You can ignore these 'parameters' (more accurately, information) only if you don't care about the speed of the motion. Since normally we do, we cannot ignore this information.

Phonology, Neural Basis of

In order to produce a word or group of words, a speaker must select the word(s) from the set of words in long-term memory; encode its phonological form in a short-term buffer in order to plan the phonetic shape which will vary as a function of the context (articulatory phonological planning); and convert this phonetic string into a set of motor commands or motor programs to the vocal tract (articulatory implementation).
That is one way to implement speech generation, but not necessarily the correct one for the brain, and there is no evidence for it, and it is unrealistic. In particular, the idea of a buffer into which the word is moved is incompatible with the stochastic connectivity in the cortex.

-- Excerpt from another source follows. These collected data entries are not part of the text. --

(** * homebridge-dahua-alerts: the event-stream connection engine

    A shallow embedding of [src/dahua.ts] (class [DahuaEvents]) and the
    properties of its digest handshake, its event record parser and its
    reconnect loop.

    Conventions of the embedding.
    - A JavaScript string is a [string]: a sequence of code units below
      256.  The camera protocol is ASCII; text outside Latin-1 is not
      representable here.
    - A JavaScript number that the code only ever uses as a non-negative
      integer (the request counter, an HTTP status, a delay in ms) is an
      [N]; doubles are exact on integers below 2^53, a range these
      quantities do not leave.
    - [this.HEADERS] is one mutable object shared by reference with the
      request configuration; it lives in a heap of header objects.
    - Callbacks (promise continuations, stream listeners, timers) are
      functions from world to world; the environment chooses which one
      runs next through the inputs of [step]. *)

From Stdlib Require Import ZArith NArith QArith Ascii String List Lia.
From stdpp Require Import base option list strings gmap.

Local Open Scope Z_scope.
Local Open Scope nat_scope.

(** ** JavaScript string primitives used by the source *)

Module JS.

(** [s.substr(n)] with one argument: the suffix from position [n];
    empty when [n] is past the end. *)
Fixpoint substr (n : nat) (s : string) : string :=
  match n, s with
  | O, _ => s
  | S n', String _ s' => substr n' s'
  | S _, EmptyString => ""
  end.

(** [s.slice(-k)]: the last [k] code units, the whole string when it is
    shorter. *)
Definition slice_last (k : nat) (s : string) : string :=
  substr (String.length s - k) s.

(** [s.includes(c)] for a one-character needle. *)
Fixpoint includes (c : ascii) (s : string) : bool :=
  match s with
  | EmptyString => false
  | String a s' => if Ascii.eqb a c then true else includes c s'
  end.

(** [s.split(c)] for a one-character separator.  The result is never
    empty: [''.split(c)] is [['']]. *)
Fixpoint split (sep : ascii) (s : string) : list string :=
  match s with
  | EmptyString => [""]
  | String a s' =>
      if Ascii.eqb a sep then "" :: split sep s'
      else match split sep s' with
           | h :: t => String a h :: t
           | [] => [String a ""]
           end
  end.

(** [s.replace(/c/g, '')]: every occurrence of [c] removed. *)
Fixpoint remove_all (c : ascii) (s : string) : string :=
  match s with
  | EmptyString => ""
  | String a s' =>
      if Ascii.eqb a c then remove_all c s' else String a (remove_all c s')
  end.

(** [arr.join(sep)]. *)
Fixpoint join (sep : string) (l : list string) : string :=
  match l with
  | [] => ""
  | [x] => x
  | x :: rest => x +:+ sep +:+ join sep rest
  end.

(** The regular expression class [\s] (and [StrWhiteSpaceChar] of
    [Number]) restricted to Latin-1: TAB, LF, VT, FF, CR, SP, NBSP. *)
Definition is_space (c : ascii) : bool :=
  match nat_of_ascii c with
  | 9 | 10 | 11 | 12 | 13 | 32 | 160 => true
  | _ => false
  end.

(** [s.split(/\s*,\s*/)].  The match needs a comma, so it is never
    empty; it starts at the first position from which only white space
    separates us from a comma and swallows the white space after it.
    [cur] is the piece read so far, [ws] the run of white space just
    read (it belongs to the piece unless a comma follows); [after] says
    that a separator was just matched and its trailing white space is
    being skipped. *)
Fixpoint split_commas_go (s cur ws : string) (after : bool) : list string :=
  match s with
  | EmptyString => [cur +:+ ws]
  | String a s' =>
      if Ascii.eqb a ","%char then cur :: split_commas_go s' "" "" true
      else if is_space a then
        if after then split_commas_go s' cur ws true
        else split_commas_go s' cur (ws +:+ String a "") false
      else split_commas_go s' (cur +:+ ws +:+ String a "") "" false
  end.

Definition split_commas (s : string) : list string :=
  split_commas_go s "" "" false.

(** [arr[i]]: [None] stands for [undefined]. *)
Definition index {A} (l : list A) (i : nat) : option A := l !! i.

End JS.

(** ** JavaScript numbers

    [Number(str)] yields a double.  The model keeps the mathematical value
    of the literal, without rounding and without overflow.  That value is
    the code's double whenever it is a double, in particular for every
    integer up to 2^53 in magnitude, which covers every channel index.
    Beyond that range the two differ: [Number('9007199254740993')] is
    9007199254740992 and [Number('1e400')] is [Infinity] in the code, and
    a statement about the number that is read holds of the code within
    the range only.  [-0] is identified with [0]. *)

Inductive JSNumber :=
| NaN
| Infinity (negative : bool)
| JInt (z : Z)
| JFrac (q : Q).

Module Num.

Definition digit_val (base : N) (c : ascii) : option N :=
  let n := N_of_ascii c in
  let v :=
    if ((48 <=? n) && (n <=? 57))%N then Some (n - 48)%N
    else if ((97 <=? n) && (n <=? 102))%N then Some (n - 87)%N
    else if ((65 <=? n) && (n <=? 70))%N then Some (n - 55)%N
    else None in
  match v with
  | Some d => if (d <? base)%N then Some d else None
  | None => None
  end.

(** Reads the longest run of digits of the base: its value, how many
    digits were read, and what follows. *)
Fixpoint digits (base : N) (s : string) (acc : N) (len : nat)
  : N * nat * string :=
  match s with
  | EmptyString => (acc, len, s)
  | String c s' =>
      match digit_val base c with
      | Some d => digits base s' (acc * base + d)%N (S len)
      | None => (acc, len, s)
      end
  end.

Fixpoint trim_start (s : string) : string :=
  match s with
  | String c s' => if JS.is_space c then trim_start s' else s
  | EmptyString => s
  end.

Definition trim (s : string) : string :=
  String.rev (trim_start (String.rev (trim_start s))).

Definition of_rational (q : Q) : JSNumber :=
  let r := Qred q in
  if (Zpos (Qden r) =? 1)%Z then JInt (Qnum r) else JFrac r.

(** [m * 10^e] as a number. *)
Definition scale (m : N) (e : Z) : JSNumber :=
  if (0 <=? e)%Z then JInt (Z.of_N m * 10 ^ e)
  else of_rational (Z.of_N m # Z.to_pos (10 ^ (- e))).

Definition negate (x : JSNumber) : JSNumber :=
  match x with
  | NaN => NaN
  | Infinity b => Infinity (negb b)
  | JInt z => JInt (- z)
  | JFrac q => JFrac (Qopp q)
  end.

(** [ExponentPart] (optional): [e] or [E], an optional sign, digits.
    Returns the exponent when the rest of the input is consumed. *)
Definition exponent_part (s : string) : option Z :=
  match s with
  | EmptyString => Some 0%Z
  | String c s' =>
      if Ascii.eqb c "e"%char || Ascii.eqb c "E"%char then
        let '(neg, s'') :=
          match s' with
          | String "+"%char r => (false, r)
          | String "-"%char r => (true, r)
          | _ => (false, s')
          end in
        match digits 10 s'' 0%N 0 with
        | (v, S _, EmptyString) =>
            Some (if neg then (- Z.of_N v)%Z else Z.of_N v)
        | _ => None
        end
      else None
  end.

(** [StrUnsignedDecimalLiteral]. *)
Definition unsigned_decimal (s : string) : JSNumber :=
  if String.eqb s "Infinity" then Infinity false
  else
    let '(ip, ilen, r) := digits 10 s 0%N 0 in
    match r with
    | String "."%char r' =>
        let '(fp, flen, r'') := digits 10 r' 0%N 0 in
        match ilen, flen with
        | O, O => NaN
        | _, _ =>
            match exponent_part r'' with
            | Some e =>
                scale (ip * 10 ^ N.of_nat flen + fp)%N (e - Z.of_nat flen)
            | None => NaN
            end
        end
    | _ =>
        match ilen with
        | O => NaN
        | S _ =>
            match exponent_part r with
            | Some e => scale ip e
            | None => NaN
            end
        end
    end.

(** [NonDecimalIntegerLiteral]: after the two-character prefix, at
    least one digit of the base and nothing else. *)
Definition non_decimal (base : N) (s : string) : JSNumber :=
  match digits base s 0%N 0 with
  | (v, S _, EmptyString) => JInt (Z.of_N v)
  | _ => NaN
  end.

(** [Number(s)] on a string: [StringToNumber]. *)
Definition Number (s : string) : JSNumber :=
  match trim s with
  | EmptyString => JInt 0
  | String "0"%char (String p r) as t =>
      if Ascii.eqb p "x"%char || Ascii.eqb p "X"%char then non_decimal 16 r
      else if Ascii.eqb p "o"%char || Ascii.eqb p "O"%char then non_decimal 8 r
      else if Ascii.eqb p "b"%char || Ascii.eqb p "B"%char then non_decimal 2 r
      else unsigned_decimal t
  | String "+"%char r => unsigned_decimal r
  | String "-"%char r => negate (unsigned_decimal r)
  | t => unsigned_decimal t
  end.

(** Decimal digits of a non-negative integer, most significant first:
    [Number::toString] on an integer below 10^21. *)
Definition digit_char (d : N) : ascii := ascii_of_N (48 + d).

Fixpoint toString_go (fuel : nat) (n : N) (acc : string) : string :=
  let acc' := String (digit_char (n mod 10)) acc in
  match fuel with
  | O => acc'
  | S f => if (n <? 10)%N then acc' else toString_go f (n / 10) acc'
  end.

Definition toString (n : N) : string :=
  toString_go (N.to_nat (N.log2 n)) n "".

End Num.

(** ** Bytes, hexadecimal and UTF-8 *)

(** The double quote, code 34. *)
Definition dquote : ascii := Ascii false true false false false true false false.

(** The line feed, code 10. *)
Definition LF : ascii := "010"%char.

Module Hex.

Definition nibble (d : Z) : ascii :=
  ascii_of_N (Z.to_N (if (d <? 10)%Z then 48 + d else 87 + d)%Z).

(** Two lowercase hexadecimal digits of a byte. *)
Definition of_byte (b : Z) : string :=
  String (nibble (Z.shiftr b 4)) (String (nibble (Z.land b 15)) "").

(** [buf.toString('hex')]. *)
Definition of_bytes (bs : list Z) : string :=
  foldr (fun b acc => of_byte b +:+ acc) "" bs.

(** The UTF-8 encoding of a string of code units below 256, which is
    what [hash.update(str)] feeds to the hash. *)
Definition utf8_unit (c : ascii) : list Z :=
  let n := Z.of_N (N_of_ascii c) in
  if (n <? 128)%Z then [n]
  else [Z.lor 192 (Z.shiftr n 6); Z.lor 128 (Z.land n 63)].

Fixpoint utf8 (s : string) : list Z :=
  match s with
  | EmptyString => []
  | String c s' => utf8_unit c ++ utf8 s'
  end.

End Hex.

Structure from Visual Information Sources

This development was driven by psychophysical, physiological and anatomical determination of two VISUAL PROCESSING STREAMS in VISUAL CORTEX, one specialized for object shape and one for SPATIAL PERCEPTION.
Repeat the usual nonsense about two separate streams. See the comments about VISUAL PROCESSING STREAMS.
However the question as to whether the primate brain implements mathematically based approaches remains open.
At least this author has doubts, while most authors take it for granted that the brain does implement mathematically based approaches. the stochastic connectivity in the cortex rules this out.

Surface Perception

More generally, the visual system must be able to decompose a variation in luminance caused by intrinsic changes in surface properties (such as surface reflectance), from those caused by the variations that are extrinsic to a surface. There are two ways in which this decomposition seems to be accomplished.
This skips what is probably the most important way, which is information from the effects of eyes movements. The eyes moves essentially all the time, so the retinal image continuously changes. When this does not happen (this can be achieved by an image that moves with the eyeball), humans have serious problem in perceiving not only 3D structure, but anything at all.